Hausse de production
Amélie Courcoul a rejoint, en 2018, le Gaec des Landelles, à Guémené-Penfao (Loire-Atlantique), lors de la fusion de trois exploitations laitières, dont la sienne. « Ici, le site est central par rapport aux trois fermes, mais il n’y a que 11 hectares accessibles, et nous sommes passés à la traite robotisée », explique Amélie. Le troupeau laitier ne peut donc pas sortir pâturer, alors que les trois élevages avaient auparavant accès à l’extérieur. De ce fait, le confort maximal des animaux a été un critère déterminant lors de la conception du bâtiment, sorti de terre il y a dix-huit mois. Le choix d’investir dans des logettes avec matelas à eau s’est vite imposé, l’absence de point de pression favorisant le bien-être des vaches. Bioret Agri, basé à 30 km de l’exploitation, a proposé d’installer son nouveau modèle de matelas à eau, l’Aquaclim Thermodynamic. Celui-ci promet de réduire les effets des fortes températures.

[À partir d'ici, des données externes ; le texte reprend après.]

(** C10. An accepted change of password touches the entry of the logged-in
    user only: the mapping that is saved has the keys of the loaded one, in
    the same order, and the same object under every other key; on a store of
    strings the next [load_users] returns that mapping. *)
Theorem change_password_frame
  (username current new_password : str) (w w1 : world) (users : dict) :
  load_users w = (Return (PDict users), w1) ->
  verify_stored current (dict_get users username) = Return true ->
  valid_text new_password = true ->
  exists hashed w2,
    change_password (Some username) current new_password new_password w
    = (Return (change_password_page username None
                 (Some (lit "Password updated"))), w2)
    /\ users_file w2
       = Some (json_dumps (PDict (dict_set users username (PStr hashed))))
    /\ map fst (dict_set users username (PStr hashed)) = map fst users
    /\ (forall other,
           other <> username ->
           dict_get (dict_set users username (PStr hashed)) other
           = dict_get users other)
    /\ (str_store users = true ->
        load_users w2
        = (Return (PDict (dict_set users username (PStr hashed))), w2)).
Proof.
  intros Hl Hv Hp. destruct (encode_utf8_valid _ Hp) as [pw Hpw].
  pose proof (verify_stored_present _ _ _ Hv) as Hm.
  do 2 eexists.
  rewrite (change_password_success _ _ _ _ _ _ _ Hl Hv Hpw).
  split; [reflexivity|]. split; [reflexivity|].
  split; [apply dict_keys_set_present; exact Hm|].
  split; [intros other Hne; apply dict_get_set_other; exact Hne|].
  intros Hs. apply load_users_saved.
  apply str_store_set; [exact Hs | | apply valid_text_stored].
  apply (str_store_key_valid users); assumption.
Qed.


(** * More properties of the hasher *)

Lemma split_on_single_absent (sep : char) (s f : str) :
  split_on sep s = [f] -> forallb (fun c => negb (c =? sep)) s = true.
Proof.
  revert f. induction s as [|c s IH]; cbn; intros f; [reflexivity|].
  destruct (c =? sep).
  - intros H. injection H as _ H. exfalso. exact (split_on_nonempty _ _ H).
  - destruct (split_on sep s) as [|f' [|g fs]] eqn:Hs.
    + exfalso. exact (split_on_nonempty _ _ Hs).
    + intros _. cbn. apply (IH f'). reflexivity.
    + discriminate.
Qed.

Lemma split_on_two (sep : char) (s a b : str) :
  split_on sep s = [a; b] ->
  s = a ++ sep :: b
  /\ forallb (fun c => negb (c =? sep)) a = true
  /\ forallb (fun c => negb (c =? sep)) b = true.
Proof.
  revert a. induction s as [|c s IH]; cbn; intros a; [discriminate|].
  destruct (c =? sep) eqn:Hc.
  - intros H. injection H as <- H. apply N.eqb_eq in Hc. subst c.
    pose proof (split_on_single_absent _ _ _ H) as Hb.
    pose proof (split_on_single _ _ _ H) as ->.
    split; [reflexivity|]. split; [reflexivity | exact Hb].
  - destruct (split_on sep s) as [|f [|g [|h fs]]] eqn:Hs;
      try discriminate.
    intros H. injection H as <- <-.
    destruct (IH f eq_refl) as (-> & Hf & Hg).
    split; [reflexivity|]. cbn. rewrite Hc, Hf, Hg. auto.
Qed.

Lemma compare_digest_true (a b : str) :
  except_Exception (compare_digest a b) false = Return true -> a = b.
Proof.
  intros H. destruct (list_eq_dec N.eq_dec a b) as [Heq|Hne]; [exact Heq|].
  rewrite (compare_digest_differ _ _ Hne) in H.
  apply Return_inj in H. discriminate.
Qed.

Lemma bytes_hex_length (bs : bytes) :
  length (bytes_hex bs) = (2 * length bs)%nat.
Proof.
  induction bs as [|b bs IH]; [reflexivity|].
  unfold bytes_hex in *. cbn [flat_map]. rewrite length_app, IH.
  cbn [byte_hex length]. lia.
Qed.

Lemma count_occ_absent (sep : char) (s : str) :
  forallb (fun c => negb (c =? sep)) s = true ->
  count_occ N.eq_dec s sep = 0%nat.
Proof.
  induction s as [|c s IH]; cbn; [reflexivity|].
  intros H. apply andb_true_iff in H as [Hc Hs].
  apply negb_true_iff, N.eqb_neq in Hc.
  destruct (N.eq_dec c sep); [contradiction | auto].
Qed.

(** X1. [verify_password] answers [True] exactly on a stored string made of
    a salt field without dollar that [bytes.fromhex] accepts, a dollar, and
    the lower-case hexadecimal key derived from the password and that
    salt. *)
Theorem verify_password_true_iff (p stored : str) :
  verify_password p stored = Return true
  <-> exists salt_hex salt pw,
        stored = salt_hex ++ [DOLLAR] ++ bytes_hex (kdf pw salt)
        /\ forallb (fun c => negb (c =? DOLLAR)) salt_hex = true
        /\ bytes_fromhex salt_hex = Return salt
        /\ encode_utf8 p = Return pw.
Proof.
  split.
  - unfold verify_password.
    destruct (split_on DOLLAR stored) as [|salt_hex [|hash_hex [|x fs]]]
      eqn:Hs; try (intros H; apply Return_inj in H; discriminate).
    destruct (bytes_fromhex salt_hex) as [salt|e] eqn:Hf;
      [|intros H; apply Return_inj in H; discriminate].
    rewrite bind_ret.
    destruct (encode_utf8 p) as [pw|e] eqn:Hp;
      [|intros H; apply Return_inj in H; discriminate].
    rewrite bind_ret. cbv zeta. intros H.
    apply compare_digest_true in H.
    destruct (split_on_two _ _ _ _ Hs) as (-> & Hsalt & _).
    exists salt_hex, salt, pw. rewrite H. auto.
  - intros (salt_hex & salt & pw & -> & Hsalt & Hf & Hp).
    unfold verify_password. cbn [app].
    rewrite split_on_first by exact Hsalt.
    rewrite split_on_absent by apply bytes_hex_no_dollar.
    rewrite Hf, bind_ret, Hp, bind_ret. cbv zeta.
    unfold compare_digest. rewrite bytes_hex_ascii, tscmp_refl. reflexivity.
Qed.

(** X2. A password that is no valid text (a lone surrogate) makes
    [hash_password] raise [UnicodeEncodeError], after the salt was drawn
    when none was given, and makes [verify_password] answer [False] on
    every stored string. *)
Theorem invalid_password_text (p : str) (s : bytes) (stored : str)
  (w : world) :
  valid_text p = false ->
  hash_password p (Some s) w = (Raise UnicodeEncodeError, w)
  /\ hash_password p None w
     = (Raise UnicodeEncodeError,
        mkWorld (users_file w) (entropy w) (drawn w + 16) (stdout w))
  /\ verify_password p stored = Return false.
Proof.
  intros Hp. pose proof (encode_utf8_invalid _ Hp) as He.
  split; [|split].
  - rewrite hash_password_salted, He. reflexivity.
  - rewrite hash_password_fresh, hash_password_salted, He. reflexivity.
  - unfold verify_password.
    destruct (split_on DOLLAR stored) as [|salt_hex [|hash_hex [|x fs]]];
      try reflexivity.
    destruct (bytes_fromhex salt_hex) as [salt|e]; [|reflexivity].
    rewrite bind_ret, He. reflexivity.
Qed.

(** X3. The string [hash_password] returns has two hexadecimal characters
    for every byte of the salt, one dollar and 64 hexadecimal characters: 97
    characters with a drawn salt.  It contains no other dollar. *)
Theorem hash_password_format (p : str) (pw : bytes) (s : bytes) (w : world) :
  encode_utf8 p = Return pw ->
  exists h h',
    fst (hash_password p (Some s) w) = Return h
    /\ length h = (2 * length s + 65)%nat
    /\ forallb (fun c => hex_char c || (c =? DOLLAR)) h = true
    /\ count_occ N.eq_dec h DOLLAR = 1%nat
    /\ fst (hash_password p None w) = Return h'
    /\ length h' = 97%nat.
Proof.
  clear float_repr float_bool.
  intros Hp. do 2 eexists.
  rewrite (hash_password_drawn _ _ _ Hp).
  rewrite hash_password_salted, Hp, bind_ret. cbn [fst].
  split; [reflexivity|].
  split.
  { rewrite !length_app, !bytes_hex_length, kdf_length. cbn [length]. lia. }
  split.
  { assert (Hhex : forall bs,
               forallb (fun c => hex_char c || (c =? DOLLAR)) (bytes_hex bs)
               = true).
    { intros bs. apply forallb_weaken with (P := hex_char);
        [intros x ->; reflexivity | apply bytes_hex_chars]. }
    rewrite !forallb_app, !Hhex. reflexivity. }
  split.
  { assert (Hcnt : forall bs,
               count_occ N.eq_dec (bytes_hex bs) DOLLAR = 0%nat)
      by (intros bs; apply count_occ_absent, bytes_hex_no_dollar).
    rewrite !count_occ_app, !Hcnt. reflexivity. }
  split; [reflexivity|].
  rewrite !length_app, !bytes_hex_length, kdf_length, token_bytes_length.
  reflexivity.
Qed.

(** X4. [verify_password] answers [False] whenever the hash field of the
    stored string has not exactly 64 characters. *)
Theorem verify_rejects_short_hash (p stored salt_hex hash_hex : str) :
  split_on DOLLAR stored = [salt_hex; hash_hex] ->
  length hash_hex <> 64%nat ->
  verify_password p stored = Return false.
Proof.
  intros Hs Hlen. destruct (verify_password_returns p stored) as [b Hb].
  destruct b; [|exact Hb]. exfalso.
  unfold verify_password in Hb. rewrite Hs in Hb.
  destruct (bytes_fromhex salt_hex) as [salt|e];
    [|apply Return_inj in Hb; discriminate].
  rewrite bind_ret in Hb.
  destruct (encode_utf8 p) as [pw|e];
    [|apply Return_inj in Hb; discriminate].
  rewrite bind_ret in Hb. cbv zeta in Hb.
  apply compare_digest_true in Hb. apply Hlen.
  rewrite <- Hb, bytes_hex_length, kdf_length. reflexivity.
Qed.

La réduction du stress thermique est un enjeu zootechnique qui va devenir de plus en plus important, à mesure que le climat évolue. Chaque été, les pics de chaleur affectent le bien-être, la santé, donc la production des vaches. Ces dernières sont en situation de stress thermique dès que la température dépasse 23 à 26 °C, selon l’humidité relative de l’air. Ces conditions de stress, de plusieurs heures par jour en été, sont observées dans de nombreuses régions de France. Les organismes des animaux sont mis à rude épreuve et les volumes de lait produits chutent parfois de plusieurs kilos par jour.

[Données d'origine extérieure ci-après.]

(** ** [-lambdas] without values *)

(** X13. [-lambdas] given without values is an empty list, which is false
    as a truth value: lines 138 and 146 skip it, so the checks pass
    whenever [-n], [-T] and [-mi] pass, and leave the namespace as it
    is.  The module-level [run] then builds a table without
    philosophers, and the first [heappop] raises [IndexError]. *)
Theorem empty_lambdas_IndexError {rng : Type} (expovariate : Q -> rng -> Q * rng)
    (uniform_round : rng -> Q * rng) (args args' : toplevel.Namespace)
    (fuel : nat) (g : rng) :
  toplevel.lambdas args = Some [] ->
  toplevel.validate args = Ok args' ->
  args' = args /\
  toplevel.run expovariate uniform_round (S fuel)
    (toplevel.n args') (toplevel.T args') (toplevel.mi args')
    (toplevel.lambdas args') g = Some (Raise IndexError).
Proof.
  intros Hl Hv. pose proof (validate_Ok_inv _ _ Hv) as ->.
  assert (toplevel.override_n args = args) as Ho.
  { unfold toplevel.override_n. by rewrite Hl. }
  rewrite Ho. split; [done|].
  assert (Qltb 0 (inject_Z (toplevel.T args)) = true) as HT.
  { apply Qltb_true. revert Hv. unfold toplevel.validate. rewrite Ho.
    destruct (_ || _); [done|].
    destruct (toplevel.T args <? 1)%Z eqn:E; [done|]. intros _.
    apply Z.ltb_ge in E. unfold Qlt. cbn. lia. }
  unfold toplevel.run, Simulation_run. rewrite Hl.
  destruct (toplevel.mi args) as [m|]; [|destruct (uniform_round g) as [m g1]];
    unfold run; cbn; by rewrite HT.
Qed.

Lemma empty_lambdas_IndexError_witness :
  toplevel.run scripted (fun g => (1 # 2, g)) 1 5 500 (Some 1%Q) (Some [])
    ([] : script) = Some (Raise IndexError).
Proof.
  apply (empty_lambdas_IndexError scripted (fun g => (1 # 2, g))
           {| toplevel.n := 5; toplevel.T := 500; toplevel.mi := Some 1%Q;
              toplevel.lambdas := Some [] |}
           {| toplevel.n := 5; toplevel.T := 500; toplevel.mi := Some 1%Q;
              toplevel.lambdas := Some [] |} 0 ([] : script));
    reflexivity.
Defined.

(** ** Who eats first *)

Section Seeding.
Context {rng : Type} (expovariate : Q -> rng -> Q * rng).
Implicit Types s : Simulation (rng := rng).

Lemma even_step j : Nat.even (S j) = negb (Nat.even j).
Proof. by rewrite Nat.even_succ, <- Nat.negb_even. Qed.
(** * PanicTrader backtester and parameter grid search

    A shallow embedding of the C++ backtesters of the repository:

    - [Try2]       : [round 1/grid search/try2/src/Backtester.cpp]
                     (the library version, [double runBacktest(...)]);
    - [GridSearch] : the single-file grid search with
                     [computeRollingAverage] and the [runBacktest] that
                     returns a [BacktestResult] (its [getOrders] repeats the
                     checks of the loop body and is called nowhere);
    - [Fuzzer]     : [round 1/grid search/try2/src/FuzzerMain.cpp]
                     (the parameter fuzzing and the grid construction);
    - [Pool]       : [workerThreadFunc] of the same file, as the steps of
                     the worker threads over the shared counters and the
                     result vector, under any schedule;
    - [Split]      : the round-robin split of the grid among the threads
                     in the [main] of the single-file grid search;
    - [NaiveFuzzer]: [fuzzIntParam] and [fuzzDoubleParam] of the first
                     program of the single file, whose loop counter is a
                     [double];
    - [Report]     : the final block of [progressThreadFunc] of
                     [FuzzerMain.cpp], which sorts the results and prints
                     the first three;
    - [GridPool]   : [workerThread] of the single-file grid search and the
                     final ranking of its [main], over the queue of the
                     ten best results;
    - [Ranking]    : what the C++ standard fixes of [std::sort], and the
                     stable sort to compare it with.

    C++ [double] is IEEE-754 binary64 and is modelled by Rocq's primitive
    [float] (the same format, round to nearest even).  C++ [int] is modelled
    by [Z]: every [int] of the programs is a position (bounded by 100), a
    parameter, or an index into the price series, whose length is cast to
    [int] by the sources themselves; the fuzzers cast a rounded [double] to
    [int], and what is stated of their values is stated where that cast is
    defined ([Fuzzer.cast_defined]).  A [std::vector] is a [list];
    [push_back] appends at the end.  The [size_t] counters of the worker
    pool are modelled by [nat]: the index counter stays below the number of
    combinations plus the number of workers, far from wrapping around. *)

From Stdlib Require Import ZArith List Bool Lia Floats Uint63.
From Stdlib Require Import Sorted Permutation.
Import ListNotations.

Set Warnings "-inexact-float".

Local Open Scope Z_scope.

(** ** Numbers and vectors *)

Abbreviation double := float (only parsing).

(** [(double) z] for an [int] [z]. *)
Definition Z2d (z : Z) : double :=
  if z <? 0 then PrimFloat.opp (of_uint63 (Uint63.of_Z (- z)))
  else of_uint63 (Uint63.of_Z z).

(** [std::isnan] *)
Definition isnan (x : double) : bool := PrimFloat.is_nan x.

(** [std::fabs] *)
Definition fabs (x : double) : double := PrimFloat.abs x.

(** [x > y] and [x >= y] on doubles (false as soon as one side is NaN). *)
Definition dgt (x y : double) : bool := PrimFloat.ltb y x.
Definition dge (x y : double) : bool := PrimFloat.leb y x.
Definition dlt (x y : double) : bool := PrimFloat.ltb x y.
Definition dle (x y : double) : bool := PrimFloat.leb x y.

Section Vectors.
Context {A : Type}.

Definition size (v : list A) : Z := Z.of_nat (length v).

(** [v[i]]; reading outside [0 .. size-1] is undefined behaviour in the
    source and yields the default [d] here. *)
Definition at_ (d : A) (v : list A) (i : Z) : A :=
  if i <? 0 then d else nth (Z.to_nat i) v d.

Definition push_back (v : list A) (x : A) : list A := v ++ [x].

Definition back (d : A) (v : list A) : A := last v d.

Definition empty (v : list A) : bool :=
  match v with [] => true | _ => false end.

(** [v[i] = x] on a vector that is already allocated. *)
Fixpoint set_nth (v : list A) (n : nat) (x : A) : list A :=
  match v, n with
  | [], _ => []
  | _ :: t, O => x :: t
  | a :: t, S n' => a :: set_nth t n' x
  end.

Definition assign (v : list A) (i : Z) (x : A) : list A :=
  if i <? 0 then v else set_nth v (Z.to_nat i) x.
End Vectors.

(** The loop counter values [0, 1, ..., n-1]. *)
Definition indices (n : nat) : list Z := map Z.of_nat (seq 0 n).

(** [for (i = lo; i < lo + n; i++) sum += arr[i];] *)
Fixpoint sum_loop (arr : list double) (i : Z) (n : nat) (sum : double) : double :=
  match n with
  | O => sum
  | S n' => sum_loop arr (i + 1) n' (sum + at_ nan arr i)%float
  end.

(** Left-to-right floating-point sum of a list, starting from [0.0]: the
    arithmetic the specification calls "the sum". *)
Definition fsum (l : list double) : double :=
  fold_left PrimFloat.add l 0%float.

(** The last [n] elements of [l]. *)
Definition lastn {A} (n : nat) (l : list A) : list A :=
  skipn (length l - n) l.

(** ** Backtester.cpp (try2) *)

Module Try2.

Definition LONG_WINDOW : Z := 500.
Definition HIGH_SPREAD_THRESHOLD : double := 1.3%float.
Definition POSITION_SIZE : Z := 100.
Definition FEES : double := 0.002%float.
Definition POSITION_LIMIT : Z := 100.

(** Helper: calculates the mean of the last N elements in an array.
    The loop runs over [sz - N <= i < sz]. *)
Definition mean_of_last_N (arr : list double) (N : Z) : double :=
  let sz := size arr in
  (sum_loop arr (sz - N) (Z.to_nat (sz - (sz - N))) 0 / Z2d N)%float.

(** The "historical" arrays of [runBacktest]. *)
Record History := mkHistory {
  timestamp      : list Z;
  bid_vec        : list double;
  ask_vec        : list double;
  mid_price      : list double;
  spread         : list double;
  short_avg      : list double;
  long_avg       : list double;
  position_log   : list Z;
  in_high_spread : list bool;
  trade_profit   : list double
}.

(** The strategy states of [runBacktest]. *)
Record Strategy := mkStrategy {
  in_position                : bool;
  position_is_long           : bool;
  current_position_extreme   : double;
  waiting_for_signal         : bool;
  high_spread_exit_index     : Z;
  last_high_spread_exit_savg : double
}.

(** All the locals that live across loop iterations. *)
Record State := mkState {
  hist  : History;
  strat : Strategy;
  pos   : Z;
  cash  : double
}.

(** What one pass through the checks of a tick has decided so far. *)
Record Work := mkWork {
  order_quantity : Z;
  trade_p        : double;
  wstrat         : Strategy
}.

Record Params := mkParams {
  short_window             : Z;
  waiting_period           : Z;
  hs_exit_change_threshold : double;
  ma_turn_threshold        : double
}.

Definition empty_history : History :=
  mkHistory [] [] [] [] [] [] [] [] [] [].

Definition init_strategy : Strategy :=
  mkStrategy false false 0%float false (-1) 0%float.

Definition init_state : State :=
  mkState empty_history init_strategy 0 0%float.

Definition record_trade_section (entry_i exit_i : Z)
    (entry_price exit_price : double) (position_size : Z) : double :=
  if 0 <? position_size then
    ((exit_price - entry_price) * Z2d position_size)%float
  else if position_size <? 0 then
    ((entry_price - exit_price) * Z2d (Z.abs position_size))%float
  else 0%float.

Definition update_history (h : History) (t : Z) (b a savg lavg : double)
    (newpos : Z) (hs : bool) (trp : double) : History :=
  mkHistory
    (push_back (timestamp h) t)
    (push_back (bid_vec h) b)
    (push_back (ask_vec h) a)
    (push_back (mid_price h) (0.5 * (b + a))%float)
    (push_back (spread h) (a - b)%float)
    (push_back (short_avg h) savg)
    (push_back (long_avg h) lavg)
    (push_back (position_log h) newpos)
    (push_back (in_high_spread h) hs)
    (push_back (trade_profit h) trp).

(** [for (k = size-1; k >= 0; k--) if (position_log[k] == 0)
      { entry_index = k+1; break; }], with [entry_index = -1] before. *)
Fixpoint entry_index_scan (log : list Z) (k : nat) : Z :=
  match k with
  | O => -1
  | S k' =>
      if at_ 0 log (Z.of_nat k') =? 0 then Z.of_nat k' + 1
      else entry_index_scan log k'
  end.

(** The exit block shared by the turn exits and the high-spread close. *)
Definition close_now (h : History) (m : double) (pos : Z) (w : Work) : Work :=
  let exit_index := size (timestamp h) in
  let entry_index := entry_index_scan (position_log h)
                                      (length (position_log h)) in
  let tp :=
    if (0 <=? entry_index) && (entry_index <? exit_index) then
      record_trade_section entry_index exit_index
        (at_ nan (mid_price h) entry_index) m pos
    else trade_p w in
  let s := wstrat w in
  mkWork (- pos) tp
    (mkStrategy false false 0%float (waiting_for_signal s)
       (high_spread_exit_index s) (last_high_spread_exit_savg s)).

Definition set_extreme (x : double) (w : Work) : Work :=
  let s := wstrat w in
  mkWork (order_quantity w) (trade_p w)
    (mkStrategy (in_position s) (position_is_long s) x
       (waiting_for_signal s) (high_spread_exit_index s)
       (last_high_spread_exit_savg s)).

(** 0) If in position => check if short_avg turned from extreme *)
Definition check_turn (p : Params) (h : History) (m s_avg : double)
    (pos : Z) (w : Work) : Work :=
  let s := wstrat w in
  if negb (isnan s_avg) && in_position s then
    if position_is_long s then
      if dgt s_avg (current_position_extreme s) then set_extreme s_avg w
      else if dge (current_position_extreme s - s_avg)%float
                  (ma_turn_threshold p)
           then close_now h m pos w
           else w
    else
      if dlt s_avg (current_position_extreme s) then set_extreme s_avg w
      else if dge (s_avg - current_position_extreme s)%float
                  (ma_turn_threshold p)
           then close_now h m pos w
           else w
  else w.

(** 1) Just exited HS *)
Definition just_exited_hs (h : History) (m s_avg : double) (w : Work) : Work :=
  let s := wstrat w in
  mkWork (order_quantity w) (trade_p w)
    (mkStrategy (in_position s) (position_is_long s)
       (current_position_extreme s) true
       (size (timestamp h) - 1)
       (if negb (isnan s_avg) then s_avg else m)).

(** 2) waited WAITING_PERIOD => check threshold for new entry *)
Definition try_entry (p : Params) (m s_avg : double) (w : Work) : Work :=
  let s := wstrat w in
  if negb (isnan s_avg) then
    let diff := fabs (s_avg - last_high_spread_exit_savg s)%float in
    if dge diff (hs_exit_change_threshold p) then
      let w1 :=
        if dgt m s_avg then
          mkWork POSITION_SIZE (trade_p w)
            (mkStrategy true true s_avg (waiting_for_signal s)
               (high_spread_exit_index s) (last_high_spread_exit_savg s))
        else if dlt m s_avg then
          mkWork (- POSITION_SIZE) (trade_p w)
            (mkStrategy true false s_avg (waiting_for_signal s)
               (high_spread_exit_index s) (last_high_spread_exit_savg s))
        else w in
      let s1 := wstrat w1 in
      mkWork (order_quantity w1) (trade_p w1)
        (mkStrategy (in_position s1) (position_is_long s1)
           (current_position_extreme s1) false
           (high_spread_exit_index s1) (last_high_spread_exit_savg s1))
    else w
  else w.

(** The [if / else if / else if] chain 1), 2), 3). *)
Definition check_chain (p : Params) (h : History) (m s_avg : double)
    (hs : bool) (pos : Z) (w : Work) : Work :=
  let s := wstrat w in
  if negb (empty (timestamp h)) && back false (in_high_spread h) && negb hs
  then just_exited_hs h m s_avg w
  else if waiting_for_signal s
          && (waiting_period p <=? size (timestamp h) - high_spread_exit_index s)
          && (pos =? 0)
          && negb hs
  then try_entry p m s_avg w
  else if hs && negb (pos =? 0)
  then close_now h m pos w
  else w.

(** [s_avg = NaN; if ((int)mid_price.size() >= window)
      s_avg = mean_of_last_N(mid_price, window);] *)
Definition rolling (mids : list double) (window : Z) : double :=
  if window <=? size mids then mean_of_last_N mids window else nan.

(** The short rolling average computed at the top of an iteration, from
    the mid prices recorded so far. *)
Definition tick_s_avg (p : Params) (st : State) : double :=
  rolling (mid_price (hist st)) (short_window p).

(** The decision part of one loop iteration: checks 0) to 3). *)
Definition decide (p : Params) (st : State) (b a s_avg : double) : Work :=
  let m := (0.5 * (b + a))%float in
  let spr := (a - b)%float in
  let hs := dge spr HIGH_SPREAD_THRESHOLD in
  let w0 := mkWork 0 0%float (strat st) in
  let w1 := check_turn p (hist st) m s_avg (pos st) w0 in
  check_chain p (hist st) m s_avg hs (pos st) w1.

(** Apply position limits. *)
Definition actual_order (pos order_quantity : Z) : Z :=
  let a1 :=
    if (0 <? order_quantity) && (POSITION_LIMIT <? pos + order_quantity)
    then 0 else order_quantity in
  if (a1 <? 0) && (pos + a1 <? - POSITION_LIMIT) then 0 else a1.

(** Update cash. *)
Definition settle (cash b a : double) (actual : Z) : double :=
  if 0 <? actual then
    (cash - a * Z2d actual * (1.0 + FEES))%float
  else if actual <? 0 then
    (cash + b * Z2d (- actual) * (1.0 - FEES))%float
  else cash.

(** One iteration of the main backtest loop. *)
Definition tick (p : Params) (ticks : list Z) (bids asks : list double)
    (st : State) (i : Z) : State :=
  let b := at_ nan bids i in
  let a := at_ nan asks i in
  let m := (0.5 * (b + a))%float in
  let spr := (a - b)%float in
  let hs := dge spr HIGH_SPREAD_THRESHOLD in
  let s_avg := tick_s_avg p st in
  let l_avg := rolling (mid_price (hist st)) LONG_WINDOW in
  let w := decide p st b a s_avg in
  let act := actual_order (pos st) (order_quantity w) in
  let cash' := settle (cash st) b a act in
  let new_pos := pos st + act in
  let use_savg := if isnan s_avg then m else s_avg in
  let use_lavg := if isnan l_avg then m else l_avg in
  mkState
    (update_history (hist st) (at_ 0 ticks i) b a use_savg use_lavg
       new_pos hs (trade_p w))
    (wstrat w) new_pos cash'.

Au Gaec des Landelles, le matelas thermodynamique a rapidement fait ses preuves. Le bâtiment est entré en fonctionnement à la fin du mois de mars 2019. Plusieurs pics de chaleurs ont rythmé l’été. « Nous recevions des messages d’alerte des coopératives et des nutritionnistes régulièrement, se rappelle Amélie. De nombreux élevages de la région ont vu des niveaux de production de lait qui baissaient de 3 à 5 kg par vache et par jour, pendant des périodes de plusieurs jours. Nous avons eu seulement deux jours avec une baisse inférieure à 1,5 kg par vache et par jour. Le taux d’occupation des logettes était très élevé. »
De la « zoothermie »
L’effet climatisant repose sur la circulation d’eau à travers des canules qui traversent les matelas. La pression du liquide qui y circule est de 0,6 bar, pour éviter un effet « barres de bois » qui serait inconfortable. L’eau rafraîchit la logette en récupérant des calories thermiques aux bovins. Puis une pompe à chaleur transfère cette énergie à une autre canalisation. Cette eau préchauffée est utilisée par les robots de traite, limitant les besoins énergétiques pour la chaleur sanitaire.

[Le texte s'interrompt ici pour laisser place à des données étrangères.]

(** * dxtbx: image sets and detector panels

    A shallow embedding of [src/model/panel.h] and [src/imageset.h]:
    the detector-panel geometry (pixel/millimetre scaling, lab coordinates,
    resolution estimators, the mask list) and the image-collection model
    (ImageSetData, ImageSet, ImageGrid, ImageSweep) with the correction
    pipeline.

    Conventions.
    - [std::size_t] is [nat]; [int] is [Z], with the conversions between the
      two written out ([int_of_size_t], [size_t_of_int]).
    - [double] is a parameter of the panel geometry (class [Scalar]); the code
      runs at the binary64 instance [double_Scalar] (Rocq's primitive floats).
    - A failed [DXTBX_ASSERT] throws: outcome [Fatal].  [DXTBX_ERROR(msg)] is
      the error object; written as a statement, without [throw], it throws
      nothing.  An unchecked out-of-range subscript or a null dereference is
      [Undefined].
    - [scitbx::af::shared<T>] is a reference-counted handle: copies of an
      ImageSetData share the four slot arrays, which therefore live in a
      [Heap]; every other member is copied by value. *)

From Stdlib Require Import ZArith List Bool String Lia.
From Stdlib Require Import Floats Uint63.
Import ListNotations.

Set Implicit Arguments.

Local Open Scope string_scope.
Local Open Scope list_scope.
Local Open Scope nat_scope.

(* ------------------------------------------------------------------ *)
(** ** Outcomes of a call *)

Inductive outcome (A : Type) : Type :=
| Ok (a : A)
| Fatal (what : string)
| Undefined.

Arguments Ok {A} a.
Arguments Fatal {A} what.
Arguments Undefined {A}.

Definition obind {A B : Type} (m : outcome A) (k : A -> outcome B) : outcome B :=
  match m with
  | Ok a => k a
  | Fatal w => Fatal w
  | Undefined => Undefined
  end.

Notation "'do' x <- m ; k" := (obind m (fun x => k))
  (at level 10, x name, m at level 100, k at level 200).

(** [DXTBX_ASSERT(cond)]: throws when the condition is false; [text] is the
    asserted expression. *)
Definition DXTBX_ASSERT (cond : bool) (text : string) : outcome unit :=
  if cond then Ok tt else Fatal text.

Definition is_fatal {A : Type} (o : outcome A) : bool :=
  match o with Fatal _ => true | _ => false end.

(** [DXTBX_ERROR(msg)] (dxtbx/error.h, which is not under src/) is an
    expression: the error object for [msg].  The macro that throws is
    [DXTBX_ASSERT]; an error object is thrown only where the source writes
    [throw] before it.  Every [DXTBX_ERROR] of src/imageset.h is a statement
    of its own, with no [throw]: the object is built and dropped, and the
    function goes on with its next statement. *)
Record error : Type := mkerror { error_what : string }.

Definition DXTBX_ERROR (msg : string) : error := mkerror msg.

(** An expression statement: the value is computed and dropped. *)
Definition discarded {A : Type} (value : A) : outcome unit := Ok tt.

(* ------------------------------------------------------------------ *)
(** ** Machine integers *)

(** [std::size_t] to [int]: the low 32 bits, read as a signed number. *)
Definition int_of_size_t (n : nat) : Z :=
  ((Z.of_nat n + 2 ^ 31) mod 2 ^ 32 - 2 ^ 31)%Z.

(** [int] to [std::size_t] (the usual arithmetic conversion in a comparison
    of the two): reduction modulo 2^64. *)
Definition size_t_of_int (i : Z) : Z := (i mod 2 ^ 64)%Z.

Bioret Agri a déposé le terme de « zoothermie » pour décrire son concept de chauffage par les animaux. L’écart de température entre la source et l’eau sortant des canules dépend de la température extérieure et du taux d’occupation des logettes. « En moyenne, elle rentre aux alentours de 12 °C et ressort à environ 19 °C, relève l’éleveuse, c’est déjà une économie d’énergie. » Amélie assure que le dispositif pourrait chauffer un volume d’eau bien plus important. « Nous pourrions bénéficier d’une piscine chauffée sur l’élevage », plaisante-t-elle.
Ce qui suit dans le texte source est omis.